There’s extensions and stuff I can enable on GNOME desktop, but I haven’t found any way to do such on GDM(for example, so I could enable user themes).
gnome-extensions list on my normal user account lists all installed extensions, but doing the same on the gdm user(
machinectl shell gdm@ /bin/bash) isn’t listing anything. I’ve also tried running
chmod a+rx /usr/share/gnome-shell/extensions, but didn’t have any luck with it.
Is there any way to enable extensions on GDM? I haven’t seen any documentation on it(either from GNOME or other sources).
No.
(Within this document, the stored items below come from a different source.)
(** * yet-another-3d-thing: the matrix engine, the edge model and the rasterizer

    A shallow embedding of the Go packages [matrix], [display], [draw],
    [parser] and [main], followed by the properties of the specification that
    were checked against it and by further properties of the code.

    Conventions of the embedding.
    - [float64] is Rocq's primitive binary64 float: [+], [-], [*], [/] and the
      comparisons are the IEEE 754 operations, rounded to nearest even after
      every operation (no fused multiply-add), as the Go compiler emits them
      on amd64.
    - [int] is a 64-bit two's complement integer, kept in [Z] with the
      wrap-around written out.
    - A slice is a list; an index outside the slice is a run-time panic, the
      outcome [Panic] of the result type [res].
    - A loop whose exit depends on floating-point values takes a [fuel]
      argument; [OutOfFuel] is the outcome of a run that needs more
      iterations than that.
    - [math.Sin], [math.Cos] and [math.Pow] belong to Go's standard library,
      not to this repository: they are the fields of the class [GoMath];
      [strconv.ParseFloat] is the field of the class [GoStrconv].
      [strings.Contains] and [strings.Fields] are written out.
    - The script file is the list of the lines that [bufio.Scanner] yields
      from it; after the last line [scanner.Text()] is the empty string.
    - What the program asks of the operating system (the file [pic.ppm],
      the commands [display] and [convert]) is recorded in a trace of
      events. Whether [os.OpenFile] and [exec.Command(...).Output()] return
      an error is the answer of the class [display.GoOS], which may depend
      on all that was asked before; on an error the code panics. *)

From Stdlib Require Import ZArith Floats Reals Lra Psatz.
From stdpp Require Import base list strings pretty gmap.
Lemma prepare_removes venv bin_path w t t' :
  fs w !! PIPX_VENV_CACHEDIR = Some (Dir t) ->
  FS.is_child PIPX_VENV_CACHEDIR venv ->
  fs w !! venv = Some (Dir t') ->
  bin_path = None \/ (exists b, bin_path = Some b /\ is_Some (fs w !! b)) ->
  exists w',
    _prepare_venv_cache venv bin_path false w = (Ret tt, w')
    /\ (forall p, venv `prefix_of` p -> fs w' !! p = None)
    /\ (forall p, ~ PIPX_VENV_CACHEDIR `prefix_of` p ->
                  fs w' !! p = fs w !! p).
Proof.
  intros Hd Hv Hvenv Hbin.
  set (w1 := World (FS.rmtree venv (fs w)) (clock w)
                   (trace w ++ [Log "INFO" ("Removing cached venv "
                                            ++ path_str venv)])).
  assert (Hfirst : _prepare_venv_cache venv bin_path false w
                   = _remove_all_expired_venvs w1).
  { unfold _prepare_venv_cache. cbn [negb].
    assert (Hpresent : match bin_path with
                       | None => ret true
                       | Some p => FS.exists_ p
                       end w = (Ret true, w)).
    { destruct Hbin as [-> | (b & -> & [n Hn])]; [reflexivity |].
      unfold FS.exists_, get. now rewrite (exists_Some _ _ _ Hn). }
    rewrite !bind_assoc, (bind_Ret _ _ _ _ _ Hpresent).
    unfold logger_info, rmdir.
    run_steps. rewrite Hvenv. reflexivity. }
  assert (Hd1 : fs w1 !! PIPX_VENV_CACHEDIR = Some (Dir t)).
  { subst w1. cbn [fs].
    rewrite lookup_rmtree, bool_decide_eq_false_2; [exact Hd |].
    intros Hp. apply prefix_length in Hp. apply child_length in Hv. lia. }
  destruct (sweep_fs w1 t Hd1) as (w' & Hrun & _ & Hfs).
  exists w'. split; [now rewrite Hfirst |]. split.
  - intros p Hp. rewrite Hfs. destruct (existsb _ _); [reflexivity |].
    subst w1. cbn [fs]. rewrite lookup_rmtree.
    now rewrite bool_decide_eq_true_2.
  - intros p Hp. rewrite Hfs. destruct (existsb _ _) eqn:E.
    + apply swept_true in E as (c & Hc & _ & Hcp).
      now destruct Hp, (child_not_above c p _ Hc Hcp).
    + subst w1. cbn [fs].
      rewrite lookup_rmtree, bool_decide_eq_false_2; [reflexivity |].
      intros Hvp. now destruct Hp, (child_not_above venv p _ Hv Hvp).
Qed.

(** X10. When the cache is in use, or when the executable looked for in
    the environment is not there, the preparation removes nothing of an
    environment that is not expired: its directory and all that is under
    it are as before, as are the cache directory and the clock. *)
Theorem X10_prepare_keeps_live_environment venv bin_path use_cache w t :
  fs w !! PIPX_VENV_CACHEDIR = Some (Dir t) ->
  FS.is_child PIPX_VENV_CACHEDIR venv ->
  doomed w venv = false ->
  use_cache = true \/ (exists b, bin_path = Some b /\ fs w !! b = None) ->
  exists w',
    _prepare_venv_cache venv bin_path use_cache w = (Ret tt, w')
    /\ clock w' = clock w
    /\ fs w' !! PIPX_VENV_CACHEDIR = Some (Dir t)
    /\ forall p, venv `prefix_of` p -> fs w' !! p = fs w !! p.
Proof.
  intros Hd Hv Hlive Hkeep. rewrite (prepare_is_sweep _ _ _ _ Hkeep).
  destruct (sweep_fs w t Hd) as (w' & Hrun & Hclock & Hfs).
  exists w'. split; [exact Hrun |]. split; [exact Hclock |]. split.
  - rewrite Hfs. destruct (existsb _ _) eqn:E; [|exact Hd].
    apply swept_true in E as (c & Hc & _ & Hcp).
    now destruct (child_not_above c _ _ Hc Hcp) as [_ []].
  - intros p Hp. rewrite Hfs.
    destruct (existsb _ _) eqn:E; [|reflexivity].
    apply swept_true in E as (c & Hc & Hdoom & Hcp).
    rewrite (child_prefix_unique c venv p _ Hc Hv Hcp Hp) in Hdoom.
    congruence.
Qed.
There have been some discussions about giving extensions the ability to mark themselves compatible with the lock- or login screen, but nothing was implemented so far and all extensions are disabled in both those modes.
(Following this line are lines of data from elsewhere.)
(** * BPAI: browsing-selection data preparation and forecast pipeline

    A shallow embedding of the two notebooks of the repository,
    [Implementation/Data_preparation.ipynb] and
    [Pipeline/Browsing_forecast.ipynb], and the properties of their cells.

    From the data preparation: [read_forest_data], [aggregate_data] on the
    array that it returns, [combine_forest], [check_data], the cell that reads
    the forest folders, the cells that aggregate the unknown species, compute
    [distributions] and add them to the forests, the cells that build
    [dataset], the normalization of the freshly browsed shoots, the removal of
    the old browsed ones, the renaming with [names_dict], and the cells that
    split the dataset into target and predictor values.  From the forecast:
    every cell from [properties_table] to [forest_estimates], with
    [normalize_TS] and [adjust_predictions].

    Conventions of the embedding.
    - A numpy array of [dtype=object] whose row 0 holds column names and whose
      other rows hold numbers is a [table]: a header and a body.  Row [i >= 1]
      of the array is entry [i - 1] of the body, and every row of the body has
      as many entries as the header.
    - Shoot counts are integers ([Z]); every quantity that results from a
      division is a rational ([Q]), so divisions are exact where the notebooks
      compute with floating-point numbers.
    - A Python exception is a value [Raise e] of [result]; the global list
      [log] is threaded through the [logged] monad.
    - A dictionary is the list of its items in insertion order, which is the
      order in which [items()] visits them. *)

From Stdlib Require Import String Ascii List ZArith QArith Qminmax Lia Lqa Bool Arith.
Import ListNotations.

Open Scope string_scope.
Open Scope list_scope.
Open Scope nat_scope.

(** ** Python and numpy primitives *)

Inductive exn : Type :=
| IndexError
| KeyError (key : string)
| ZeroDivisionError
| ValueError.

Inductive result (A : Type) : Type :=
| Ok (a : A)
| Raise (e : exn).
Arguments Ok {A} a.
Arguments Raise {A} e.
So it’s not really leaned towards any way right now, or no?
Would you be able to point me to some of those just so I can look at what was said?
Sorry, I don’t remember off-hand. It’s somewhere on gitlab, but I couldn’t find it in a quick search.
The gist was that the feature would be useful for some extensions, but
- the details need flashing out
- someone needs to do the work
Looking at this bug, would that somehow be able to be worked around to become a feature instead? Or am I looking at it incorrectly?
That bug is about disabling extensions at the end of a regular user session (i.e. log out or shutdown). I don’t know what you would want to work around there, it’s completely unrelated to allowing extensions on the login screen.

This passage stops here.